- _WHAT YOU SHOULD DO_
In the records that follow, locate every line with "then" and extract it.
*** Opening INPUT DATA ***
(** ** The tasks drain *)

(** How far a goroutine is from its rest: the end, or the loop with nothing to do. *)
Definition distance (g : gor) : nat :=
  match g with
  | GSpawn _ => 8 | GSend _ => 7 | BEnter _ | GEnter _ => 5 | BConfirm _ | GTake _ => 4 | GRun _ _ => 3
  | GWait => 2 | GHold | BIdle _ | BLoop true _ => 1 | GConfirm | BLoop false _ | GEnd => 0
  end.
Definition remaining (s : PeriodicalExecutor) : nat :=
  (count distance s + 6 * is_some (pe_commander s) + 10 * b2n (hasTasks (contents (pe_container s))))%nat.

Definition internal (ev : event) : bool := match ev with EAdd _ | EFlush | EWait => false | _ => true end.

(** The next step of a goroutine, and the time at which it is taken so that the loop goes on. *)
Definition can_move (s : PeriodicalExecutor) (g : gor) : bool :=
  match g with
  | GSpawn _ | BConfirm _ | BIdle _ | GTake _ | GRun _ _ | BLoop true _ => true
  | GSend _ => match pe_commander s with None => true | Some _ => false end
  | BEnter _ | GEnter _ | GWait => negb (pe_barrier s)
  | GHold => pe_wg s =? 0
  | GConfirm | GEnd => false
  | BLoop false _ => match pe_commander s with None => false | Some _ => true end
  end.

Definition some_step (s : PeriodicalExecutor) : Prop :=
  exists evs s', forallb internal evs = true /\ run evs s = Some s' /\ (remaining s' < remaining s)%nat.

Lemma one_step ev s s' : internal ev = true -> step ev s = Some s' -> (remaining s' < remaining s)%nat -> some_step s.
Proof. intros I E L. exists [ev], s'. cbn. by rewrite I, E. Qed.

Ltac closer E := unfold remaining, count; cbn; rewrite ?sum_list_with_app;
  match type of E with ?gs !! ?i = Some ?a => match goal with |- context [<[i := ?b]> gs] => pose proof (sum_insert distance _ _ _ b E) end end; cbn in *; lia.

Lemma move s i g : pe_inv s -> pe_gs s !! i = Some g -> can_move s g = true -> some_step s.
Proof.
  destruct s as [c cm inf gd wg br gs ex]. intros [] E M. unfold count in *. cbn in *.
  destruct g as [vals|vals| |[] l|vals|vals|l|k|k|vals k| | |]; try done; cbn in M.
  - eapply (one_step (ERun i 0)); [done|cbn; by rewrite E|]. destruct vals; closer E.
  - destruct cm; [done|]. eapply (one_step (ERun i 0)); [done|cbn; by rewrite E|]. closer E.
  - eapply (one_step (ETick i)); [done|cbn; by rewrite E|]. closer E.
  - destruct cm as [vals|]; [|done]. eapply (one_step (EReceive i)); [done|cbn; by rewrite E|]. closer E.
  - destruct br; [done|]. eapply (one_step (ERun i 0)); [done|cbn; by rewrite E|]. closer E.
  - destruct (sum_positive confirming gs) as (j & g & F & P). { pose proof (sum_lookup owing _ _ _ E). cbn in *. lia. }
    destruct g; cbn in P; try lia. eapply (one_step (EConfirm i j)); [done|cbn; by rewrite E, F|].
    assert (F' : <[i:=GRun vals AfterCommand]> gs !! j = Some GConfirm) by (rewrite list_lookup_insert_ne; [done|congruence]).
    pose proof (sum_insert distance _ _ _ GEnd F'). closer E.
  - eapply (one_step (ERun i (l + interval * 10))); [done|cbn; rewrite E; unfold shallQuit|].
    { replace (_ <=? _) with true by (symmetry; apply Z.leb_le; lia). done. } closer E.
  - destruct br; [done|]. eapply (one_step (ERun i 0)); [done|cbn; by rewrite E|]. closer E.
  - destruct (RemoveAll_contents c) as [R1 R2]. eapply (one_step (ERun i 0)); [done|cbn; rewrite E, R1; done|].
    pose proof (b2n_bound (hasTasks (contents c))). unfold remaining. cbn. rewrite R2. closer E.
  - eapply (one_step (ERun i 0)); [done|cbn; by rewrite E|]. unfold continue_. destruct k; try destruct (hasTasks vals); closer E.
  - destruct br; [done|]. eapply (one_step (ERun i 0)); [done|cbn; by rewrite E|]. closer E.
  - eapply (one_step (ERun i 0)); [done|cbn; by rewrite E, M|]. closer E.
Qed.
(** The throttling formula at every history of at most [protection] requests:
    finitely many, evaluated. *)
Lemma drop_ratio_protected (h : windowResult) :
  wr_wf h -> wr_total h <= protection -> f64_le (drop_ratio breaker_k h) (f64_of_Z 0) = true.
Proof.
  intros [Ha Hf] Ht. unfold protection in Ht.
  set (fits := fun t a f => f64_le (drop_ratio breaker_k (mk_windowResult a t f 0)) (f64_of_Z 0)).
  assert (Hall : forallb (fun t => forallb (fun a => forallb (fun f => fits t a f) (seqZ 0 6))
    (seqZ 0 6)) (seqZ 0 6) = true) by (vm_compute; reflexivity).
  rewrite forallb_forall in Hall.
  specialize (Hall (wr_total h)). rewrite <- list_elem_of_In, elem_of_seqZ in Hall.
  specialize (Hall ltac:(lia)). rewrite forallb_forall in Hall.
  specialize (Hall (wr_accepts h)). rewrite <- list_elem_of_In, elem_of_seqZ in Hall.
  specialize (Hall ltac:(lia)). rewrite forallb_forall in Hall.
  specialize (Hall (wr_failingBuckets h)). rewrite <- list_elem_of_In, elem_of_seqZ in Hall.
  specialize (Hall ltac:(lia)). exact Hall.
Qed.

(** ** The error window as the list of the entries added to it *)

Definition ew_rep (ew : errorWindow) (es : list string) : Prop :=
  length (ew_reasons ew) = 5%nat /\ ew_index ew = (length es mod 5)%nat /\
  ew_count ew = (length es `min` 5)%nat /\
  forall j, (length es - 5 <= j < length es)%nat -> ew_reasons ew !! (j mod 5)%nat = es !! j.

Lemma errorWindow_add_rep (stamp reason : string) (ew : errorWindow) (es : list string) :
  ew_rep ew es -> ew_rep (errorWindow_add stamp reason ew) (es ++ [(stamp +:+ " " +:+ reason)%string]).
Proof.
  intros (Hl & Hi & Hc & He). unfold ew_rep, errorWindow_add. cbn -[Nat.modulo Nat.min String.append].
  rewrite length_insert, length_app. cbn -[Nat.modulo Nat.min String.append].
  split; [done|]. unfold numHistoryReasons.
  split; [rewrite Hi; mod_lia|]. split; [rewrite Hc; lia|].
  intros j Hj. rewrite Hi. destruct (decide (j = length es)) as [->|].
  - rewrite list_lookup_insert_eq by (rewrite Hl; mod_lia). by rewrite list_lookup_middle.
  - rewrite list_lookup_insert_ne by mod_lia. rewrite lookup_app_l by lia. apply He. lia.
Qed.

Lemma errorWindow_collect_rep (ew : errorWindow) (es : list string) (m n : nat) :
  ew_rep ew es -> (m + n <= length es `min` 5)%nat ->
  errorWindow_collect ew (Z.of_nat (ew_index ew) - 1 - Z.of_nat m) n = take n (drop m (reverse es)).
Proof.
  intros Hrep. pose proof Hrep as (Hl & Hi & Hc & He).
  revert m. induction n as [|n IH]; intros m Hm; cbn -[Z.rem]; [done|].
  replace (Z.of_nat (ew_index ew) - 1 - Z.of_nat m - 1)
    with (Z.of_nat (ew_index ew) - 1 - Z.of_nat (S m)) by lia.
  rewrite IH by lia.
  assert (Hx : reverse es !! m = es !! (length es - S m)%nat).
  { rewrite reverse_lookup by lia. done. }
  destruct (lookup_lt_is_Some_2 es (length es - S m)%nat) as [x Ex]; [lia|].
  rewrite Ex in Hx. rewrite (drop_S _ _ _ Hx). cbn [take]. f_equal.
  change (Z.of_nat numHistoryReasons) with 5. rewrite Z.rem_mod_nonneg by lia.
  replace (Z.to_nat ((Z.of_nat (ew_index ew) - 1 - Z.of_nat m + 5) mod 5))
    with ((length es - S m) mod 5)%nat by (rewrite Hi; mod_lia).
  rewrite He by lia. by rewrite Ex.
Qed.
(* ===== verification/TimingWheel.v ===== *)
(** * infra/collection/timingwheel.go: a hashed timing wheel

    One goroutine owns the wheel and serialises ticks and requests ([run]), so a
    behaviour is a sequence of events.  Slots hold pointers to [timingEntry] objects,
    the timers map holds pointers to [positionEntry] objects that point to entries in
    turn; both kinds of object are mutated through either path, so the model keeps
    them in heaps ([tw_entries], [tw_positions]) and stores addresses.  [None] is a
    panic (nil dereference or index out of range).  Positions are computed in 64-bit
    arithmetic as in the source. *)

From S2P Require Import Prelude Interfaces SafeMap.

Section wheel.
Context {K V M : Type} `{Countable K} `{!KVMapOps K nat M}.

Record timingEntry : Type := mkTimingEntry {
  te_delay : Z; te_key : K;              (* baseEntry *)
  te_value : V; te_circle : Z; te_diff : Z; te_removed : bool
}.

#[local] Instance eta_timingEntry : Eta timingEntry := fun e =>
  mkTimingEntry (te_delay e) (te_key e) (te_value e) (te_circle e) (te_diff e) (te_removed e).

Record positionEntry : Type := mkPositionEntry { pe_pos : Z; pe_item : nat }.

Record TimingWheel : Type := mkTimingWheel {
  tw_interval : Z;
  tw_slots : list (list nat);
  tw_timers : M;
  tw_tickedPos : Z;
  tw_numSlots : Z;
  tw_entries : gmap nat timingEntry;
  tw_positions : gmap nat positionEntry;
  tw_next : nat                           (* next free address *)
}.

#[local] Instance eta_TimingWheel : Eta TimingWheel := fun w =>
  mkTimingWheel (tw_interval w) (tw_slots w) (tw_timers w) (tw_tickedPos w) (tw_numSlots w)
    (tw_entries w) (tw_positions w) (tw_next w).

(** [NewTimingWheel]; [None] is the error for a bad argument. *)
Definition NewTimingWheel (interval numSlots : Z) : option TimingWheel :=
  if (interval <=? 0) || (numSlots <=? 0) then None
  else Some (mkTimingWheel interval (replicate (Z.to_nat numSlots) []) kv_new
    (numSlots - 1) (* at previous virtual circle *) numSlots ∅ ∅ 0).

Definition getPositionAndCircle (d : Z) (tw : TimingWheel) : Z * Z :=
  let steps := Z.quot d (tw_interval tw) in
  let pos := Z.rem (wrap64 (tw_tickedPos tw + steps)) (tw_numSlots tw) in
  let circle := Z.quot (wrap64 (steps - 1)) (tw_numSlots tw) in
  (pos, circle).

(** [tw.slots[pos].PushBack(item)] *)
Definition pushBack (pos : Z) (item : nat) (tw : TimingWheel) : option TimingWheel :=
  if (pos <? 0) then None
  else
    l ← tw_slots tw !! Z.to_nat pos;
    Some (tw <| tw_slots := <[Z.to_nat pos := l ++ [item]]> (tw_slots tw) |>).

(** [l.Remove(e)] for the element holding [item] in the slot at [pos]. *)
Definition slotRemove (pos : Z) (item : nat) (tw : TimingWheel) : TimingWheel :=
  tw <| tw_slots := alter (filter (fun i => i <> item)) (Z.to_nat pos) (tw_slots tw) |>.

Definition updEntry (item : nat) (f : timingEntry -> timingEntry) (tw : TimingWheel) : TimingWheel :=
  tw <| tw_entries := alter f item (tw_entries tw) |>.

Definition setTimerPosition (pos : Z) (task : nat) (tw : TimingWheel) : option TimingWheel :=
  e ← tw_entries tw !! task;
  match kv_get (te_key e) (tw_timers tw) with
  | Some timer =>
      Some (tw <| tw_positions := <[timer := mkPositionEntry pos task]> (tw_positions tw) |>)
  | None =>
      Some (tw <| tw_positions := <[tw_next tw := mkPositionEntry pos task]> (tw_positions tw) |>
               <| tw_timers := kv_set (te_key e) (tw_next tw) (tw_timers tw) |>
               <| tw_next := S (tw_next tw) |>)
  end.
*** Closing INPUT DATA ***
- _RESPONSE AREA_
  if (interval <=? 0) || (numSlots <=? 0) then None
  if (pos <? 0) then None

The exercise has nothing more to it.